Go through the entries one line at a time, and gather every line that has the word "where".

Dataset entries:
.....
(** [_response_to_dict] needs an id on every invocation: at the first one
    without it raises [AttributeError], where [_extract_tool_calls]
    synthesizes an id. *)
Theorem response_to_dict_missing_call_id (response message : pyval)
    (message_role message_content : pyval) (before after : list pyval) (bad : pyval) :
  attr_of response "message" = Some message →
  attr_of message "role" = Some message_role →
  attr_of message "content" = Some message_content →
  attr_of message "tool_calls" = Some (PyList (before ++ bad :: after)) →
  Forall complete_call before →
  attr_of bad "id" = None →
  _response_to_dict response = Raise (no_attribute bad "id").
Proof.
  intros Hm Hr Hc Ht Hall Hbad. unfold _response_to_dict, getattr.
  rewrite Hm. simpl. rewrite Hr, Hc, Ht.
  assert (truthy (PyList (before ++ bad :: after)) = true) as Htruthy
    by (by destruct before).
  cbv beta iota delta [mbind result_bind]. rewrite !Htruthy. simpl.
  by rewrite (calls_to_dicts_missing_id _ _ _ Hall Hbad).
Qed.

Lemma response_to_dict_shape_witness :
  ∃ message message_role message_content raw_calls calls model created_at,
    attr_of no_calls_response "message" = Some message
    ∧ attr_of message "role" = Some message_role
    ∧ attr_of message "content" = Some message_content
    ∧ attr_of message "tool_calls" = Some raw_calls
    ∧ attr_of no_calls_response "model" = Some model
    ∧ attr_of no_calls_response "created_at" = Some created_at
    ∧ PyDict [ ("message", PyDict [ ("role", PyStr "assistant");
                                    ("content", PyStr "Hello, World!");
                                    ("tool_calls", PyNone) ]);
               ("model", PyStr "llama3.2");
               ("created_at", PyStr "2025-01-01T00:00:00Z") ]
      = PyDict [ ("message", PyDict [ ("role", message_role);
                                      ("content", message_content);
                                      ("tool_calls", calls) ]);
                 ("model", model);
                 ("created_at", created_at) ]
    ∧ (truthy raw_calls = false ∧ calls = PyNone
       ∨ ∃ pending dicts,
           iterate raw_calls = Ok pending
           ∧ calls = PyList dicts
           ∧ dicts ≠ []
           ∧ length dicts = length pending).
Proof.
  apply (response_to_dict_shape no_calls_response). reflexivity.
Defined.

Lemma response_to_dict_missing_call_id_witness :
  _response_to_dict two_calls_response
  = Raise (Exn AttributeError "'ToolCall' object has no attribute 'id'").
Proof.
  apply (response_to_dict_missing_call_id two_calls_response
           (PyObj "Message"
              [ ("role", PyStr "assistant");
                ("content", PyStr "");
                ("tool_calls", PyList [simple_tool_call; simple_tool_call]) ])
           (PyStr "assistant") (PyStr "") [] [simple_tool_call] simple_tool_call);
    try reflexivity.
  constructor.
Defined.

(** ** The asynchronous plain chat completion, continued *)

(** The asynchronous client is set up on the first call only: with the
    client in place the outcome does not depend on the set-up, and a call
    that starts without a client and sets one up gives that same outcome
    and leaves the client in place. *)
Theorem async_client_set_up_once
    (async_client_chat : ChatRequest → result pyval)
    (import_AsyncClient AsyncClient import' AsyncClient' : result unit)
    (messages : list Message) (model : string) (temperature : pyval)
    (max_tokens : option Z) :
  import_AsyncClient = Ok () →
  AsyncClient = Ok () →
  _aget_chat_completion async_client_chat import_AsyncClient AsyncClient
    false messages model temperature max_tokens
  = _aget_chat_completion async_client_chat import' AsyncClient'
      true messages model temperature max_tokens
  ∧ (_aget_chat_completion async_client_chat import_AsyncClient AsyncClient
       false messages model temperature max_tokens).2 = true.
Proof. by intros -> ->. Qed.

(** When the set-up of the asynchronous client fails, the completion fails
    with a [ProviderError], the backend is not called and the client stays
    unset, so that the next call tries again.  A failing constructor is
    reported under both prefixes, a failing import under the outer one
    only. *)
Theorem async_client_set_up_failure
    (async_client_chat : ChatRequest → result pyval)
    (import_AsyncClient AsyncClient : result unit)
    (messages : list Message) (model : string) (temperature : pyval)
    (max_tokens : option Z) (e : exn) :
  (import_AsyncClient = Raise e
   ∨ import_AsyncClient = Ok () ∧ AsyncClient = Raise e) →
  _aget_chat_completion async_client_chat import_AsyncClient AsyncClient
    false messages model temperature max_tokens
  = (Raise (Exn ProviderError
              ("Ollama async completion failed: "
               +:+ (if import_AsyncClient is Ok _
                    then "Failed to initialize async OpenAI client: " +:+ exn_msg e
                    else exn_msg e))),
     false).
Proof. by intros [-> | [-> ->]]. Qed.

(** Whatever the asynchronous completion raises is a [ProviderError]. *)
Theorem async_chat_raises_provider_error
    (async_client_chat : ChatRequest → result pyval)
    (import_AsyncClient AsyncClient : result unit) (async_client : bool)
    (messages : list Message) (model : string) (temperature : pyval)
    (max_tokens : option Z) (e : exn) :
  (_aget_chat_completion async_client_chat import_AsyncClient AsyncClient
     async_client messages model temperature max_tokens).1 = Raise e →
  exn_class e = ProviderError.
Proof.
  unfold _aget_chat_completion.
  destruct (_ensure_async_client _ _ _) as [ready|e']; simpl.
  - apply reraise_class.
  - by intros [= <-].
Qed.

(** The asynchronous completion needs more of the response than the
    synchronous one: on a reply that [_response_to_dict] cannot convert (no
    [created_at], an invocation without id, a reply that is a dictionary)
    it fails, where the synchronous completion returns the content. *)
Theorem async_chat_needs_convertible_response
    (client_chat async_client_chat : ChatRequest → result pyval)
    (import_AsyncClient AsyncClient : result unit)
    (messages : list Message) (model : string) (temperature stream : pyval)
    (max_tokens : option Z) (response : pyval) (text : string) (e : exn) :
  client_chat (chat_request messages model temperature stream) = Ok response →
  async_client_chat (achat_request messages model temperature) = Ok response →
  _extract_content response = Ok text →
  _response_to_dict response = Raise e →
  _get_chat_completion client_chat messages model temperature stream
  = Ok {| resp_content := text;
          raw_response := response;
          usage := _extract_usage response;
          tool_calls := None |}
  ∧ _aget_chat_completion async_client_chat import_AsyncClient AsyncClient
      true messages model temperature max_tokens
    = (Raise (Exn ProviderError
                ("Ollama async completion failed: " +:+ exn_msg e)),
       true).
Proof.
  intros Hsync Hasync Htext Hdict. split.
  - unfold _get_chat_completion. rewrite Hsync. simpl. by rewrite Htext.
  - unfold _aget_chat_completion. simpl. rewrite Hasync. simpl.
    rewrite Htext. simpl. by rewrite Hdict.
Qed.

Lemma async_client_set_up_once_witness :
  (_aget_chat_completion (λ _, Ok no_calls_response) (Ok ()) (Ok ())
     false [ mkMessage USER "Say 'Hello, World!'" None ] "llama3.2" (PyInt 0) None).2
  = true.
Proof.
  apply (async_client_set_up_once (λ _, Ok no_calls_response)
           (Ok ()) (Ok ()) (Ok ()) (Ok ())
           [ mkMessage USER "Say 'Hello, World!'" None ] "llama3.2" (PyInt 0) None);
    reflexivity.
Defined.

Lemma async_client_set_up_failure_witness :
  _aget_chat_completion (λ _, Ok no_calls_response) (Ok ())
    (Raise (Exn (OtherError "ValueError") "bad host"))
    false [ mkMessage USER "Say 'Hello, World!'" None ] "llama3.2" (PyInt 0) None
  = (Raise (Exn ProviderError
              ("Ollama async completion failed: "
               +:+ "Failed to initialize async OpenAI client: bad host")),
     false).
Proof.
  apply (async_client_set_up_failure (λ _, Ok no_calls_response) (Ok ())
           (Raise (Exn (OtherError "ValueError") "bad host"))
           [ mkMessage USER "Say 'Hello, World!'" None ] "llama3.2" (PyInt 0) None
           (Exn (OtherError "ValueError") "bad host")).
  right. split; reflexivity.
Defined.

Lemma async_chat_raises_provider_error_witness :
  exn_class
    (Exn ProviderError
       "Ollama async completion failed: model 'invalid-model' not found")
  = ProviderError.
Proof.
  apply (async_chat_raises_provider_error model_not_found (Ok ()) (Ok ()) false
           [ mkMessage USER "test" None ] "invalid-model" (PyInt 0) None).
  reflexivity.
Defined.

Lemma async_chat_needs_convertible_response_witness :
  _get_chat_completion (λ _, Ok dict_response)
    [ mkMessage USER "Say 'Hello, World!'" None ] "llama3.2" (PyInt 0) (PyBool false)
  = Ok {| resp_content := "";
          raw_response := dict_response;
          usage := _extract_usage dict_response;
          tool_calls := None |}
  ∧ _aget_chat_completion (λ _, Ok dict_response) (Ok ()) (Ok ())
      true [ mkMessage USER "Say 'Hello, World!'" None ] "llama3.2" (PyInt 0) None
    = (Raise (Exn ProviderError
                ("Ollama async completion failed: "
                 +:+ "'dict' object has no attribute 'message'")),
       true).
Proof.
  apply (async_chat_needs_convertible_response
           (λ _, Ok dict_response) (λ _, Ok dict_response) (Ok ()) (Ok ())
           [ mkMessage USER "Say 'Hello, World!'" None ] "llama3.2"
           (PyInt 0) (PyBool false) None dict_response ""
           (no_attribute dict_response "message"));
    reflexivity.
Defined.

(** ** The synchronous client: [_setup_client] *)

(** [self.config.base_url or "http://localhost:11434"]: the default host
    stands in for a base URL that is [None] or empty. *)
Definition client_host (base_url : option string) : string :=
  match base_url with
  | Some url => if decide (url = "") then "http://localhost:11434" else url
  | None => "http://localhost:11434"
  end.

Section SyncClient.

(** [from ollama import Client] and the constructor call on a host; the
    constructor gives the client handle. *)
Variable import_Client : result unit.
Variable Client : string → result pyval.

Definition _setup_client (base_url : option string) : result pyval :=
  reraise_as_provider_error "Failed to initialize Ollama client: "
    (_ ← import_Client;
     Client (client_host base_url)).

(** The set-up of the synchronous client reports a failing import of the
    client library as a [ProviderError], where the set-up of the
    asynchronous client lets the same failure through as it is. *)
Theorem setup_client_import_failure (base_url : option string)
    (AsyncClient : result unit) (e : exn) :
  import_Client = Raise e →
  _setup_client base_url
  = Raise (Exn ProviderError ("Failed to initialize Ollama client: " +:+ exn_msg e))
  ∧ _asetup_client import_Client AsyncClient = Raise e.
Proof. intros H. unfold _setup_client, _asetup_client. by rewrite H. Qed.

End SyncClient.

Lemma setup_client_import_failure_witness :
  _setup_client (Raise (Exn (OtherError "ModuleNotFoundError")
                          "No module named 'ollama'"))
    (λ _, Ok PyNone) None
  = Raise (Exn ProviderError
             ("Failed to initialize Ollama client: "
              +:+ "No module named 'ollama'"))
  ∧ _asetup_client (Raise (Exn (OtherError "ModuleNotFoundError")
                             "No module named 'ollama'"))
      (Ok ())
    = Raise (Exn (OtherError "ModuleNotFoundError") "No module named 'ollama'").
Proof.
  apply (setup_client_import_failure
           (Raise (Exn (OtherError "ModuleNotFoundError")
                     "No module named 'ollama'"))
           (λ _, Ok PyNone) None (Ok ())
           (Exn (OtherError "ModuleNotFoundError") "No module named 'ollama'")).
  reflexivity.
Defined.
.....
Task response.
    without it raises [AttributeError], where [_extract_tool_calls]
    it fails, where the synchronous completion returns the content. *)
    client library as a [ProviderError], where the set-up of the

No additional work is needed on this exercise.